Nassar Saeed, Alkhanbashi Haneen, Alkhars Ahmed M, Almezeiny Tawfiq
Department of Emergency Medicine, King Khalid University Hospital, Riyadh, SAU.
College of Medicine, Dar Al Uloom University, Riyadh, SAU.
Cureus. 2024 Dec 28;16(12):e76500. doi: 10.7759/cureus.76500. eCollection 2024 Dec.

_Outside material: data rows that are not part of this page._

Lemma rebalance_right_ok k b l r hl hr r' :
  avl l hl -> avl r' (hr - 1) -> b = hl - hr -> -1 <= b <= 1 ->
  exists t', rebalance_right k b l r' = Some t' /\
    avl t' (shrunk (reset_delete false (Node k b l r)) (1 + Z.max hl hr)) /\
    elements t' = elements l ++ k :: elements r'.
Proof.
  intros Hl Hr Hb Hb1. pose proof (avl_nonneg _ _ Hl). pose proof (avl_nonneg _ _ Hr).
  unfold rebalance_right, reset_delete, shrunk. destruct (Z.ltb_spec 0 b); simpl.
  - rewrite (proj2 (Z.eqb_neq b 0)) by lia. simpl.
    destruct l as [|yk yb yl yr]; [inversion Hl; lia|]. avl_inv Hl. simpl.
    destruct (Z.ltb_spec (hl0 - hr0) 0).
    + rewrite bool_decide_eq_false_2 by (intros [=]; lia).
      destruct yr as [|zk zb zl zr]; [inversion Hr0; lia|]. avl_inv Hr0.
      eexists. split; [done|]. split; [avl_mk|elems].
    + destruct (Z.ltb_spec 0 (hl0 - hr0)).
      * rewrite bool_decide_eq_false_2 by (intros [=]; lia).
        eexists. split; [done|]. split; [avl_mk|elems].
      * rewrite bool_decide_eq_true_2 by (f_equal; lia).
        eexists. split; [done|]. split; [avl_mk|elems].
  - eexists. split; [done|]. rewrite s8_small, orb_false_r by lia. split; [|done].
    avl_mk.
Qed.

(** *** Positions *)

Fixpoint subtree_at (pos : list bool) t : option (tnode K) :=
  match pos, t with
  | [], _ => Some t
  | _, Nil => None
  | d :: pos, Node _ _ l r => subtree_at pos (if d then l else r)
  end.

Lemma alter_at_app p1 p2 f t : alter_at (p1 ++ p2) f t = alter_at p1 (alter_at p2 f) t.
Proof.
  revert t. induction p1 as [|d p1 IH]; intros t; [done|]. simpl.
  destruct d, t; simpl; by rewrite ?IH.
Qed.

Lemma alter_at_bind pos f g t :
  alter_at pos f t ≫= alter_at pos g = alter_at pos (fun s => f s ≫= g) t.
Proof.
  revert t. induction pos as [|d pos IH]; intros t; [done|].
  destruct d, t as [|k b l r]; try done; simpl.
  - rewrite <- IH. by destruct (alter_at pos f l).
  - rewrite <- IH. by destruct (alter_at pos f r).
Qed.

Lemma subtree_at_app p1 p2 t s :
  subtree_at p1 t = Some s -> subtree_at (p1 ++ p2) t = subtree_at p2 s.
Proof.
  revert t. induction p1 as [|d p1 IH]; intros t; simpl; [congruence|].
  destruct t; [done|]. apply IH.
Qed.

(** An update at a position changes the contents there only. *)
Lemma alter_at_elements pos t s :
  subtree_at pos t = Some s ->
  exists A B, elements t = A ++ elements s ++ B /\
    forall f s', f s = Some s' ->
      exists t', alter_at pos f t = Some t' /\ elements t' = A ++ elements s' ++ B /\
        subtree_at pos t' = Some s'.
Proof.
  revert t. induction pos as [|d pos IH]; intros t; simpl.
  - intros [= ->]. exists [], []. rewrite app_nil_r. split; [done|].
    intros f s' Hs. exists s'. rewrite app_nil_r. done.
  - destruct t as [|k b l r]; [done|].
    intros (A & B & HE & Hf)%IH. destruct d; simpl in *.
    + exists A, (B ++ k :: elements r). rewrite HE. split; [by rewrite <- !app_assoc|].
      intros f s' (t' & -> & Ht & Hs)%Hf. eexists. split; [done|]. simpl. rewrite Ht, Hs.
      by rewrite <- !app_assoc.
    + exists (elements l ++ k :: A), B. rewrite HE. split; [by rewrite <- !app_assoc|].
      intros f s' (t' & -> & Ht & Hs)%Hf. eexists. split; [done|]. simpl. rewrite Ht, Hs.
      by rewrite <- !app_assoc.
Qed.

(** Replacing a subtree by one of the same height keeps the balance. *)
Lemma alter_at_avl pos t s h :
  subtree_at pos t = Some s -> avl t h ->
  exists hs, avl s hs /\ Z.of_nat (length pos) + hs <= h /\
    forall f s', f s = Some s' -> avl s' hs -> exists t', alter_at pos f t = Some t' /\ avl t' h.
Proof.
  revert t h. induction pos as [|d pos IH]; intros t h; simpl.
  - intros [= ->] Ht. exists h. split; [done|]. split; [lia|]. eauto.
  - destruct t as [|k b l r]; [done|]. intros Hs Ht. avl_inv Ht.
    destruct d; simpl in *; eapply IH in Hs as (hs & Hs & Hlen & Hf); try done;
      exists hs; (split; [done|]); (split; [lia|]); intros f s' Hfs Hs';
      destruct (Hf f s' Hfs Hs') as (t' & -> & Ht'); eexists; (split; [done|]); avl_mk.
Qed.
(** *** The descent

    Both loops keep [rootp] at the last node where the resetting condition
    held, so that below it every node of the path is calm. *)

Definition child (d : bool) t : tnode K :=
  match t with Nil => Nil | Node _ _ l r => if d then l else r end.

Acute heart failure (AHF) poses significant challenges in clinical practice due to its varied clinical presentations and complex management strategies. Adequate confidence levels among medical residents in diagnosing and managing AHF are crucial for timely and effective patient care.
This cross-sectional study aimed to assess medical residents' knowledge, attitude, and perception levels in diagnosing and managing AHF and explore factors influencing their confidence levels.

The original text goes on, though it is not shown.